When a job offer opened up in another city, I took it and relocated. I began a new life and look forward with great eagerness to a successful future. I have come to learn that one does not need a husband to accomplish what wants to do, or even just to live. This does not negate the feelings of disappointment in myself at having another failed marriage. This time, too, my soon-to-be-ex husband chose to involve my family in the sordid details which, though they could not have cared less about them, it pained me for them to have to be put in the middle. In fact, my mother refuses to even hear anything about the reasons why this one failed. While we have never been close, we have become more estranged as of late, so being told that I am going to be divorced again has her giving up on me pretty much altogether. Though she does not verbalise all this, I know that is how she is thinking. She also is of the old-school notion that the woman must have done _something_ to warrant any sort of verbal or physical att ack by the husband.
I know that it is a mistake to go through life thinking one can depend on another. While it would be nice to be able to depend on someone for emotional support, too many relationships fail to do that. One must grow and become strong within oneself. For a woman to become self-reliant is a wonderful accomplishment. This does not mean that one rejects offers of help or support, whether emotional or financial. But to depend on such offers as _the_ only outlet to happpiness can cause unhappiness and bitter disappointment.

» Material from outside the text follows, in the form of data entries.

(* ===== verification/Message.v ===== *)
(** * vm/message.h, vm/message.cc

    [Message] and [MessageQueue].  A queue is a list linked through the
    messages themselves, so the messages are cells of a heap: a [Message*] is an
    address, [NULL] is 0, and a queue is the addresses of its first and last
    message.  The build is the one with assertions ([DEBUG]). *)

From stdpp Require Import base numbers list sets gmap.
From Stdlib Require Import ZArith Lia.
From S2P Require Import Prelude.

Local Open Scope Z_scope.

Module Message.

Inductive msg_error :=
| MAssertFailed
| MUndefined      (* an access through a pointer to no message *)
| MNoReturn.      (* the rounds of a loop ran out *)

Abbreviation M A := (result msg_error A).
Definition assert_ (b : bool) : M unit := if b then Ok () else Err MAssertFailed.

Inductive Priority := kNormalPriority | kOOBPriority.

Definition Priority_value (p : Priority) : Z := match p with kNormalPriority => 0 | kOOBPriority => 1 end.

#[export] Instance Priority_eq_dec : EqDecision Priority.
Proof. solve_decision. Defined.

Definition kIllegalPort : Z := 0.

Record Message := mkMessage {
  next_ : Z;
  dest_port_ : Z;
  delivery_failure_port_ : Z;
  data_ : Z;
  len_ : Z;
  priority_ : Priority
}.

#[export] Instance Message_eq_dec : EqDecision Message.
Proof. solve_decision. Defined.

Definition set_next_ (m : Message) (next : Z) : Message :=
  mkMessage next (dest_port_ m) (delivery_failure_port_ m) (data_ m) (len_ m) (priority_ m).

(** The constructor. *)
Definition Message_new (dest_port data len : Z) (priority : Priority) (delivery_failure_port : Z) : M Message :=
  assert_ (bool_decide (priority = kNormalPriority) || (delivery_failure_port =? kIllegalPort));;
  Ok (mkMessage 0 dest_port delivery_failure_port data len priority).

Definition IsOOB (m : Message) : bool := bool_decide (priority_ m = kOOBPriority).

(** The result and the message after the call. *)
Definition RedirectToDeliveryFailurePort (m : Message) : bool * Message :=
  if delivery_failure_port_ m =? kIllegalPort then (false, m)
  else (true, mkMessage (next_ m) (delivery_failure_port_ m) kIllegalPort (data_ m) (len_ m) (priority_ m)).

Abbreviation Heap := (gmap Z Message).

(** [*p]. *)
Definition deref (h : Heap) (p : Z) : M Message :=
  match h !! p with Some m => Ok m | None => Err MUndefined end.

(** [p->next_ = next]. *)
Definition set_next (h : Heap) (p next : Z) : M Heap :=
  m ← deref h p; Ok (<[p := set_next_ m next]> h).

(** [delete p], with the destructor. *)
Definition delete_message (h : Heap) (p : Z) : M Heap :=
  m ← deref h p;
  assert_ (delivery_failure_port_ m =? kIllegalPort);;
  Ok (delete p h).

(** ** MessageQueue *)

Record MessageQueue := mkQueue { head_ : Z; tail_ : Z }.

Definition MessageQueue_new : MessageQueue := mkQueue 0 0.

Definition IsEmpty (q : MessageQueue) : bool := head_ q =? 0.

I have come to learn,too, what great emotional investment is necessary in maintaining a successful relationship. Love is not a natural entity that occurs and helps to "conqueor all". Love can fade and it can sour. To keep such love alive takes strength, cooperation, and a willingness to accept that some sacrifices must be made; that all of one's expectations are not always met; that one cannot forget the little, seemingly insignificant things that let a person know you are thinking about them, and care about them.
Am I willing to invest in such a relationship again? Do I really want to go through the whole romantic courtship ritual with someone who, in the end, may not be compatible with me at all? While at the moment I may feel that the answer is No to both questions, I am also an optimist and a tenacious one at that. I do not give up easily, so therefore, I think that in time, I may feel differently, and be willing to test the waters of a one-on-one romance again. In the meantime, I do enjoy casual dates from time to time, and I feel proud of myself that I am now able to tell a man that beyond an occasional lunch or dinner, do not expect anything more; that I am not interested in establishing any sort of relationship. I have also become very selective in who I go out with. I find now that I value a man's intellect, and while looks are important for me, being able to converse intelligently with a man has become very precious. His occupation also is important, for I discovered that not only culturally, but career -wise, it is important to be compatible -- or as compatible as possible -- becasue otherwise, too many conflicts can arise; not the least of which, one runs out of things to say if one doesn't understand what the other is trying to convey about, say, politics or the arts or international affairs.